Salamanders of Minnesota -
Salamanders of Minnesota
No status assigned in Minnesota.
This is one of the smaller salamanders native to Minnesota. They are 21/2 to 4 inches long. The back and tail is usually a bright orange-red, but it can vary to almost a brown. Ventrally, they are gray or brown with white or silvery flecks. This pattern extends upward onto the sides. There is a "leadback" phase of this salamander in which the entire body and tail is gray. This phase has not been reported in Minnesota, but occurs in states east of here. They have proportionately long, slender bodies compared to our other salamanders. They have four toes on the front feet and five toes on the hind feet.
No subspecies of Plethodon cinereus are recognized.
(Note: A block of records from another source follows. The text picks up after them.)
(** X11. [GET /api/stats] only reads the database.  When its query
    goes through it reports for each of the three entities the stored
    row, or the placeholder
    [{lastSyncDate: null, totalCount: 0, status: "Not synced yet"}] when
    there is none; a row under any other name is passed on as it is,
    except a row named [__proto__], which never appears in the answer.
    When the query is rejected with [m] the answer is 500 with
    [{success: false, error: m}]. *)
Theorem stats_fill_in_defaults w :
  dbPool (snd (getStats w)) = dbPool w /\
  (nextFault (dbFaults w) = None ->
   exists st,
     fst (getStats w) =
       {| code := 200; body := Stats st (syncInProgress w) |} /\
     (forall e,
        st !! entityName e =
          Some match sync_status (dbPool w) !! entityName e with
               | Some row => statOfRow row
               | None => notSynced
               end) /\
     (forall k, k <> "products" -> k <> "picklists" -> k <> "warehouses" ->
        k <> "__proto__" ->
        st !! k = statOfRow <$> sync_status (dbPool w) !! k) /\
     st !! "__proto__" = None) /\
  (forall m, nextFault (dbFaults w) = Some m ->
     fst (getStats w) = {| code := 500; body := ServerError m |}).
Proof.
  unfold getStats, selectSyncStatus, dbCall.
  destruct (nextFault (dbFaults w)) as [m |]; cbn [fst snd]; wsimpl.
  - split; [done |]. split; [done |]. by intros ? [= <-].
  - split; [done |]. split; [| done]. intros _.
    eexists. split; [reflexivity |]. split; [| split].
    + intros e.
      rewrite addDefaults_lookup, lookup_delete_ne by apply entityName_not_proto.
      rewrite lookup_fmap. by destruct (sync_status (dbPool w) !! entityName e).
    + intros k H1 H2 H3 H4.
      rewrite addDefaults_other, lookup_delete_ne by done. by rewrite lookup_fmap.
    + rewrite addDefaults_other by done. apply lookup_delete_eq.
Qed.

(** X12. After a successful sync of an entity, [GET /api/stats], when
    its query goes through, shows for that entity the returned count,
    which is the number of rows in its table, the status ["success"] and
    the time of the sync. *)
Theorem stats_after_success e w n w' :
  syncEntity e w = (Ret (SyncOk n), w') ->
  nextFault (dbFaults w') = None ->
  exists st,
    fst (getStats w') =
      {| code := 200; body := Stats st (syncInProgress w) |} /\
    st !! entityName e =
      Some {| lastSyncDate := Some (clock w');
              totalCount := Z.of_nat (length (table e (dbPool w')));
              statStatus := "success" |}.
Proof.
  intros Hok Hsel.
  pose proof (sync_success_row e w n w' Hok) as Hrow.
  destruct (syncEntity_total e w) as (res & v & Hv & Hflag & _).
  rewrite Hok in Hv. injection Hv as <- <-.
  apply syncEntity_ok_inv in Hok.
  destruct (syncBody_inv _ _ _ _ Hok)
    as (_ & _ & (records & rest & n' & _ & Hres & Hlen & _)).
  injection Hres as <-.
  destruct (getStats_ok w' Hsel) as (st & v' & Hstats & Hst).
  exists st. rewrite Hstats. cbn [fst]. rewrite Hflag. split; [reflexivity |].
  rewrite Hst, Hrow. cbn.
  unfold statOfRow. cbn. by rewrite Hlen.
Qed.
(** * Marker serializers of sanity_html

    A shallow embedding of [sanity_html/marker_serializers.py]: the class
    hierarchy rooted at [MarkerSerializer], whose class methods
    [render_prefix], [render_suffix] and [render] wrap the text of a span
    in HTML markup, and the properties its specification states about it.

    Python strings are [string]; a mark definition (a JSON object) is a
    finite map from attribute names to values; exceptions are an explicit
    outcome; the two objects the methods receive by reference (the span
    and the block it belongs to) live in a small heap that the methods
    read through a state-and-exception monad. *)

From Stdlib Require Import Ascii.
From stdpp Require Import base strings gmap list.

(** ** Strings *)

(** The double quote character, as a one-character string. *)
Definition dquote : string := String (ascii_of_nat 34) EmptyString.

(** [c in s] for a character and a string. *)
Fixpoint occurs (c : ascii) (s : string) : bool :=
  match s with
  | EmptyString => false
  | String d r => if decide (c = d) then true else occurs c r
  end.

(** ** Data model *)

(** A Python [dict] with string keys, as parsed from the JSON document:
    the values the serializers look at ([_key], [href]) are strings. *)
Abbreviation Dict := (gmap string string).

(** Modelled from the spec: the [Span] type of [sanity_html.types], which
    the serializers import only for type checking: the raw text of the
    span and the ordered mark keys attached to it. *)
Record Span := { text : string; marks : list string }.

(** Modelled from the spec: the [Block] type of [sanity_html.types]; of
    its fields the serializers read [markDefs], the list of mark
    definitions of the block, each one a JSON object. *)
Record Block := { markDefs : list Dict }.

(** ** Exceptions and outcomes *)

Inductive Exception : Type :=
| ValueError (msg : string)
| KeyError (key : string)
| AttributeError (attr : string).

Inductive Outcome (A : Type) : Type :=
| Return (a : A)
| Raise (e : Exception).
Arguments Return {A} a.
Arguments Raise {A} e.

(** ** The heap and the monad of class methods

    A call [cls.method(span, marker, context)] receives references to a
    span object and a block object.  The heap holds both; a method is a
    function from the heap before the call to its outcome and the heap
    after it. *)
Record Heap := { span : Span; context : Block }.

Definition Py (A : Type) : Type := Heap -> Outcome A * Heap.

Definition ret {A} (a : A) : Py A := fun h => (Return a, h).

Definition raise {A} (e : Exception) : Py A := fun h => (Raise e, h).

Definition bind {A B} (m : Py A) (k : A -> Py B) : Py B :=
  fun h => match m h with
           | (Return a, h') => k a h'
           | (Raise e, h') => (Raise e, h')
           end.

Notation "x <- m ;; k" := (bind m (fun x => k))
  (at level 100, m at next level, right associativity).

(** Attribute reads [span.text] and [context.markDefs]. *)
Definition span_text : Py string := fun h => (Return (text (span h)), h).

Definition context_markDefs : Py (list Dict) :=
  fun h => (Return (markDefs (context h)), h).

(** Attribute writes: what a method that mutates its arguments would use. *)
Definition set_span (s : Span) : Py unit :=
  fun h => (Return tt, {| span := s; context := context h |}).

Definition set_context (b : Block) : Py unit :=
  fun h => (Return tt, {| span := span h; context := b |}).
(** The clock never reads zero. *)
Definition clock_nonzero (ev : Event) : Prop :=
  match ev with
  | Http now _ => ~ now == 0
  | _ => True
  end.

(** ** Frame conditions *)

(** Whatever state [m] starts in, [R] relates it to the state [m] leaves,
    also when [m] raises. *)
Definition frames {A} (R : State -> State -> Prop) (m : M A) : Prop :=
  forall s, R s (snd (m s)).

(** The tracking globals are left as they were. *)
Definition same_tracking (s s' : State) : Prop :=
  current_direction s' = current_direction s /\
  last_eye_update s' = last_eye_update s /\
  eye_tracking_enabled s' = eye_tracking_enabled s.

(** Nothing but the emulator's call log differs. *)
Definition same_globals (s s' : State) : Prop :=
  same_tracking s s' /\ pyboy_instance s' = pyboy_instance s.

(** The globals that /control never writes are left as they were. *)
Definition same_but_direction (s s' : State) : Prop :=
  last_eye_update s' = last_eye_update s /\
  eye_tracking_enabled s' = eye_tracking_enabled s /\
  pyboy_instance s' = pyboy_instance s.

(** The current direction stays None or one of the four names. *)
Definition keeps_direction_valid (s s' : State) : Prop :=
  is_direction (current_direction s) -> is_direction (current_direction s').

(** ** Traces used as examples *)

(** PyBoy never raises. *)
Definition never_raises : list EmuCall -> EmuCall -> bool :=
  fun _ _ => false.

Definition gaze_body (x y : Q) : json :=
  JObj [("x", JNum x); ("y", JNum y)].

Definition press_body (direction : string) : json :=
  JObj [("action", JStr "press"); ("direction", JStr direction)].

(** A gaze at the centre of the screen, then the "up" key of the manual
    controls is held down. *)
Definition gaze_then_press : list Event :=
  [Http 1 (POST_eye_data (gaze_body 960 540));
   Http 2 (POST_control (press_body "up"))].

(** The "up" key of the manual controls is held down at clock time 5. *)
Definition press_at_5 : list Event :=
  [Http 5 (POST_control (press_body "up"))].

Definition any_event (ev : Event) : bool := true.

(** What [last_eye_update] holds when the last change counted was [acc]. *)
Definition stored_time (acc : option Q) : Q :=
  match acc with
  | Some t => t
  | None => 0
  end.
(** * gfnmixtures: reward aggregation, conditioning and the training step

    A shallow embedding of [src/gflownet/tasks/seh_frag.py],
    [src/gflownet/tasks/seh_frag_moo.py],
    [src/gflownet/models/kmeans_classifier.py] and [job.py].

    Conventions of the embedding.
    - Tensor entries are exact rationals ([Qc], canonical fractions, so that
      equality is Leibniz equality) extended with a [NaN]; rounding and
      infinities of the float32 arithmetic are outside the model.
    - A Python exception is a value [Raise e] of the [result] type; a normal
      return is [Ok v].
    - A tensor is its shape together with its entries in row-major order.
    - The external collaborators (graph conversion, the affinity proxy, the
      chemistry descriptors, the k-means artefact, the random generator, the
      optimiser) are Section variables: the theorems hold for every choice. *)

From Stdlib Require Import QArith Qcanon Lqa.
From stdpp Require Import base decidable option list numbers strings gmap.

(** ** Numbers *)

Definition qc (n : Z) (d : positive) : Qc := Q2Qc (n # d).

Definition Qcleb (a b : Qc) : bool := Qle_bool (this a) (this b).
Definition Qcltb (a b : Qc) : bool := negb (Qcleb b a).

Definition Qcmax (a b : Qc) : Qc := if Qcleb a b then b else a.
Definition Qcmin (a b : Qc) : Qc := if Qcleb a b then a else b.

(** A tensor entry: a number or NaN. *)
Inductive fval : Type :=
  | NaN
  | Num (q : Qc).

Global Instance fval_eq_dec : EqDecision fval.
Proof. solve_decision. Defined.

Global Instance fval_inhabited : Inhabited fval := populate NaN.

Definition isnan (x : fval) : bool :=
  match x with NaN => true | Num _ => false end.

Definition isfinite (x : fval) : bool := negb (isnan x).

Definition lift2 (f : Qc → Qc → Qc) (x y : fval) : fval :=
  match x, y with
  | Num a, Num b => Num (f a b)
  | _, _ => NaN
  end.

Definition fadd : fval → fval → fval := lift2 Qcplus.
Definition fsub : fval → fval → fval := lift2 Qcminus.
Definition fmul : fval → fval → fval := lift2 Qcmult.
Lemma dup_rate_not_clamped_witness :
  0 <= duplication_penalty W
  /\ (exists f q, s_dup W (Fin 5) = Ok f
                  /\ denotes f q /\ 0 <= q <= duplication_penalty W)
  /\ (exists s dg f,
        score_day W empty_pick = Ok (s, dg)
        /\ dupRate dg = Fin 5 /\ ~ 5 <= 1
        /\ s_dup W (dupRate dg) = Ok f /\ denotes f 0).
Proof.
  assert (Hw : 0 <= duplication_penalty W) by discriminate.
  split; [exact Hw |].
  exact (dup_rate_not_clamped W (Fin 5) Hw).
Defined.

(** ** [sorted]: order, content and stability *)

Section SortedFacts.
Context {A K : Type} (ltb : K -> K -> bool) (eqb : K -> K -> bool)
  (key : A -> K).

(** [<] never holds both ways, and a key smaller than another one is not
    equal to what the other one equals. *)
Hypothesis ltb_asym : forall a b, ltb a b = true -> ltb b a = false.
Hypothesis ltb_not_eqb :
  forall a b v, ltb a b = true -> eqb b v = true -> eqb a v = false.

Lemma sort_insert_perm (x : A) (l : list A) :
  Permutation (sort_insert ltb key x l) (x :: l).
Proof.
  induction l as [| y l IH]; simpl; [reflexivity |].
  destruct (ltb (key y) (key x)); [| reflexivity].
  rewrite IH. apply perm_swap.
Qed.

Lemma py_sorted_perm (l : list A) : Permutation (py_sorted ltb key l) l.
Proof.
  induction l as [| x l IH]; simpl; [reflexivity |].
  rewrite sort_insert_perm. apply perm_skip. exact IH.
Qed.

Lemma sort_insert_hd (y x : A) (l : list A) :
  ltb (key y) (key x) = true -> HdRel (not_after ltb key) y l ->
  HdRel (not_after ltb key) y (sort_insert ltb key x l).
Proof.
  intros Hyx Hhd. destruct l as [| z l]; simpl.
  - constructor. apply ltb_asym. exact Hyx.
  - destruct (ltb (key z) (key x)).
    + constructor. inversion Hhd; assumption.
    + constructor. apply ltb_asym. exact Hyx.
Qed.

Lemma sort_insert_sorted (x : A) (l : list A) :
  Sorted (not_after ltb key) l -> Sorted (not_after ltb key) (sort_insert ltb key x l).
Proof.
  induction 1 as [| y l Hs IH Hhd]; simpl.
  - repeat constructor.
  - destruct (ltb (key y) (key x)) eqn:E.
    + constructor; [exact IH | apply sort_insert_hd; assumption].
    + constructor; [constructor; assumption |]. constructor. exact E.
Qed.

Lemma py_sorted_sorted (l : list A) : Sorted (not_after ltb key) (py_sorted ltb key l).
Proof.
  induction l as [| x l IH]; simpl; [constructor |].
  apply sort_insert_sorted. exact IH.
Qed.

Lemma sort_insert_with_key (v : K) (x : A) (l : list A) :
  with_key eqb key v (sort_insert ltb key x l) = with_key eqb key v (x :: l).
Proof.
  unfold with_key. induction l as [| y l IH]; simpl; [reflexivity |].
  destruct (ltb (key y) (key x)) eqn:E; [| reflexivity].
  simpl. rewrite IH. simpl.
  destruct (eqb (key x) v) eqn:Ex; [| reflexivity].
  rewrite (ltb_not_eqb _ _ _ E Ex). reflexivity.
Qed.

(** Stability: elements with equal keys come out in the order they came in. *)
Lemma py_sorted_stable (v : K) (l : list A) :
  with_key eqb key v (py_sorted ltb key l) = with_key eqb key v l.
Proof.
  induction l as [| x l IH]; simpl; [reflexivity |].
  rewrite sort_insert_with_key. unfold with_key in *. simpl.
  rewrite IH. reflexivity.
Qed.

End SortedFacts.

Lemma flt_asym (a b : pyfloat) : flt a b = true -> flt b a = false.
Proof.
  destruct a as [x | | |], b as [y | | |]; simpl; try discriminate;
    try reflexivity.
  rewrite Qltb_lt, Qltb_ge. apply Qlt_le_weak.
Qed.

Lemma flt_not_feqb (a b v : pyfloat) :
  flt a b = true -> feqb b v = true -> feqb a v = false.
Proof.
  destruct a as [x | | |], b as [y | | |], v as [z | | |]; simpl;
    try discriminate; try reflexivity.
  rewrite Qltb_lt. intros Hlt Heq. apply Qeq_bool_iff in Heq.
  destruct (Qeq_bool x z) eqn:E; [| reflexivity].
  apply Qeq_bool_iff in E. lra.
Qed.

(** ** Slices *)

Lemma slice_to_take {A : Type} (l : list A) (n : Z) :
  (0 <= n)%Z -> slice_to l n = take (Z.to_nat n) l.
Proof.
  intros Hn. unfold slice_to, slice_index.
  destruct (n <? 0)%Z eqn:E; [lia |].
  destruct (Z.le_ge_cases n (Z.of_nat (length l))) as [Hle | Hge].
  - rewrite Z.min_l by lia. reflexivity.
  - rewrite Z.min_r by lia. rewrite Nat2Z.id.
    rewrite !take_ge by lia. reflexivity.
Qed.

Lemma slice_from_all {A : Type} (l : list A) (k : Z) :
  (0 < k)%Z -> (Z.of_nat (length l) <= k)%Z -> slice_from l (- k) = l.
Proof.
  intros Hk Hlen. unfold slice_from, slice_index.
  destruct (- k <? 0)%Z eqn:E; [| lia].
  rewrite Z.max_l by lia. reflexivity.
Qed.

Lemma slice_from_last {A : Type} (l : list A) (k : Z) :
  (0 < k)%Z -> (k <= Z.of_nat (length l))%Z ->
  slice_from l (- k) = drop (length l - Z.to_nat k) l
  /\ length (slice_from l (- k)) = Z.to_nat k.
Proof.
  intros Hk Hlen. unfold slice_from, slice_index.
  destruct (- k <? 0)%Z eqn:E; [| lia].
  rewrite Z.max_r by lia.
  replace (Z.to_nat (Z.of_nat (length l) + - k)) with (length l - Z.to_nat k)%nat
    by lia.
  split; [reflexivity |]. rewrite length_drop. lia.
Qed.

(** ** The worst days *)

Lemma StronglySorted_filter {A : Type} (R : A -> A -> Prop) (P : A -> bool)
    (l : list A) :
  StronglySorted R l -> StronglySorted R (List.filter P l).
Proof.
  induction 1 as [| a l Hs IH Hall]; simpl; [constructor |].
  destruct (P a); [| exact IH]. constructor; [exact IH |].
  apply List.Forall_forall. intros x Hx. apply List.filter_In in Hx as [Hx _].
  revert x Hx. apply List.Forall_forall. exact Hall.
Qed.

Lemma StronglySorted_app_l {A : Type} (R : A -> A -> Prop) (l1 l2 : list A) :
  StronglySorted R (l1 ++ l2) -> StronglySorted R l1.
Proof.
  induction l1 as [| a l1 IH]; simpl; intros H; [constructor |].
  apply StronglySorted_inv in H as [Hs Hall]. constructor; [apply IH, Hs |].
  apply List.Forall_app in Hall as [Hall _]. exact Hall.
Qed.

Lemma worst_days_take (n : Z) (rows : list row) :
  (0 <= n)%Z ->
  worst_days n rows = take (Z.to_nat n) (py_sorted flt score rows).
Proof. intros Hn. unfold worst_days. apply slice_to_take. exact Hn. Qed.

(** Sorting by score leaves the rows of a given score in their order. *)
Lemma scoring_sorted (v : pyfloat) (rows : list row) :
  scoring v (py_sorted flt score rows) = scoring v rows.
Proof. apply py_sorted_stable. exact flt_not_feqb. Qed.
Eastern red-backed salamanders are found in northeastern Minnesota with an old record as far south as Chisago County. There is an old, isolated record along the Minnesota River in Chippewa County.
These salamanders are primarily found in upland coniferous and mixed forests. Soil ph is important. They are found in and under rotting logs, stones, bark, and other debris. I have found these salamanders in moss mats in water saturated potholes in Pine County.
Eastern red-backed salamanders are the most terrestrial of all of Minnesota's salamanders. They breed on land and the female lays 3-14 eggs in damp soil under logs or inside the rotten logs themselves. She guards the eggs until they hatch and stay with the young up to three weeks thereafter. Colonies within populations appear to be localized. In one small area, there may be a specimen (or a few) under every good log and then you may not see a specimen outside of that zone for some distance. They seem to prefer slopes rather than flat bottomlands or uplands. They need high humidity and certain soil ph. Redbacks overwinter on land under debris and in ant mounds.
Eastern red-backed salamanders eat worms, ants, spiders, and a variety of other small invertebrates.